§ **WHAT YOU SHOULD DO**
A complete, exact copy of the records is needed here.

§ **SUPPLIED RECORDS**

(** * Doppler radar speed trap: the signal-simulation engine

    A shallow embedding of the numerical core of the repository:
    - [src/types.ts]          the records and the constant [C];
    - [src/utils/physics.ts]  the Doppler and DSP formulas;
    - the [App] component     the measurement (fastest car, quantised shift),
                              the cars and their handlers;
    - the [Oscilloscope] component, [generateDiscreteSpectrum];
    - the [HighwayScene] component, the positions of the cars.

    Numbers.  A JavaScript [number] is modelled by [number]: an exact
    rational, or one of the three special values [Infinity], [-Infinity]
    and [NaN].  The arithmetic follows IEEE 754 on the special values
    (a division by zero gives an infinity or [NaN], nothing raises), and is
    exact on the rationals: the rounding and the overflow of binary64 are
    not part of the model, a decimal literal such as [3.6] stands for the
    rational 36/10, and zero carries no sign (every zero is [+0]). *)

From Stdlib Require Import QArith Qabs Qround ZArith Lia Lqa Bool String.
From stdpp Require Import base list.

Local Open Scope Q_scope.

(** ** JavaScript numbers *)

Inductive number : Type :=
  | Fin (q : Q)
  | PInf
  | NInf
  | NaN.

(** The operators and the functions of [Math] the engine uses. *)
Module Num.

(** Sign of a rational: [Gt] positive, [Lt] negative, [Eq] zero. *)
Definition sgn (q : Q) : comparison := (q ?= 0)%Q.

Definition is_zero (q : Q) : bool :=
  match sgn q with Eq => true | _ => false end.
(** ** [displayMarketInfo] *)
Definition displayMarketInfo (marketAddress : string) (useSerum : bool) : M unit :=
  try_catch
    (do marketName <- resolveMarketName marketAddress useSerum;
     modify (print (OutMarketInfoTitle marketName)) ;;
     do marketInfo <- getMarketInfo marketAddress useSerum;
     modify (print (OutMarketInfo marketInfo)) ;;
     try_catch
       (do marketAccount <- getMarketAccounts marketAddress useSerum;
        modify (print (OutVerified true)))
       (fun _ => modify (print (OutVerified false))))
    (fun error =>
       console_error ("Error: " +:+ message_or "Failed to display market info" error)).

(** ** [listKnownMarkets] *)
Definition listKnownMarkets (useSerum : bool) : M unit := printKnownMarkets.

(** ** [addMarketToKnownMarkets] *)

(** [if (!KNOWN_TOKEN_SYMBOLS[mint]) KNOWN_TOKEN_SYMBOLS[mint] = symbol] *)
Definition addSymbolIfNotPresent (mint sym : string) (s : State) : State :=
  match truthy_symbol (KNOWN_TOKEN_SYMBOLS s) mint with
  | Some _ => s
  | None => set_symbols (<[mint := sym]> (KNOWN_TOKEN_SYMBOLS s)) s
  end.

(** The object literal [marketInfo]. *)
Definition newMarketInfo (baseSymbol quoteSymbol : string) (market : Market) : KnownMarket :=
  mkKnownMarket (Some (baseSymbol +:+ "/" +:+ quoteSymbol))
                (Some (baseMintAddress market)) (Some (quoteMintAddress market))
                (Some 1%float) (Some 0.0001%float) (Some 2978%float)
                (Some 63%float) (Some 909%float) (Some 909%float).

§ **ANSWER TO THE EXERCISE**
(** * Doppler radar speed trap: the signal-simulation engine

    A shallow embedding of the numerical core of the repository:
    - [src/types.ts]          the records and the constant [C];
    - [src/utils/physics.ts]  the Doppler and DSP formulas;
    - the [App] component     the measurement (fastest car, quantised shift),
                              the cars and their handlers;
    - the [Oscilloscope] component, [generateDiscreteSpectrum];
    - the [HighwayScene] component, the positions of the cars.

    Numbers.  A JavaScript [number] is modelled by [number]: an exact
    rational, or one of the three special values [Infinity], [-Infinity]
    and [NaN].  The arithmetic follows IEEE 754 on the special values
    (a division by zero gives an infinity or [NaN], nothing raises), and is
    exact on the rationals: the rounding and the overflow of binary64 are
    not part of the model, a decimal literal such as [3.6] stands for the
    rational 36/10, and zero carries no sign (every zero is [+0]). *)

From Stdlib Require Import QArith Qabs Qround ZArith Lia Lqa Bool String.
From stdpp Require Import base list.

Local Open Scope Q_scope.

(** ** JavaScript numbers *)

Inductive number : Type :=
  | Fin (q : Q)
  | PInf
  | NInf
  | NaN.

(** The operators and the functions of [Math] the engine uses. *)
Module Num.

(** Sign of a rational: [Gt] positive, [Lt] negative, [Eq] zero. *)
Definition sgn (q : Q) : comparison := (q ?= 0)%Q.

Definition is_zero (q : Q) : bool :=
  match sgn q with Eq => true | _ => false end.
(** ** [displayMarketInfo] *)
Definition displayMarketInfo (marketAddress : string) (useSerum : bool) : M unit :=
  try_catch
    (do marketName <- resolveMarketName marketAddress useSerum;
     modify (print (OutMarketInfoTitle marketName)) ;;
     do marketInfo <- getMarketInfo marketAddress useSerum;
     modify (print (OutMarketInfo marketInfo)) ;;
     try_catch
       (do marketAccount <- getMarketAccounts marketAddress useSerum;
        modify (print (OutVerified true)))
       (fun _ => modify (print (OutVerified false))))
    (fun error =>
       console_error ("Error: " +:+ message_or "Failed to display market info" error)).

(** ** [listKnownMarkets] *)
Definition listKnownMarkets (useSerum : bool) : M unit := printKnownMarkets.

(** ** [addMarketToKnownMarkets] *)

(** [if (!KNOWN_TOKEN_SYMBOLS[mint]) KNOWN_TOKEN_SYMBOLS[mint] = symbol] *)
Definition addSymbolIfNotPresent (mint sym : string) (s : State) : State :=
  match truthy_symbol (KNOWN_TOKEN_SYMBOLS s) mint with
  | Some _ => s
  | None => set_symbols (<[mint := sym]> (KNOWN_TOKEN_SYMBOLS s)) s
  end.

(** The object literal [marketInfo]. *)
Definition newMarketInfo (baseSymbol quoteSymbol : string) (market : Market) : KnownMarket :=
  mkKnownMarket (Some (baseSymbol +:+ "/" +:+ quoteSymbol))
                (Some (baseMintAddress market)) (Some (quoteMintAddress market))
                (Some 1%float) (Some 0.0001%float) (Some 2978%float)
                (Some 63%float) (Some 909%float) (Some 909%float).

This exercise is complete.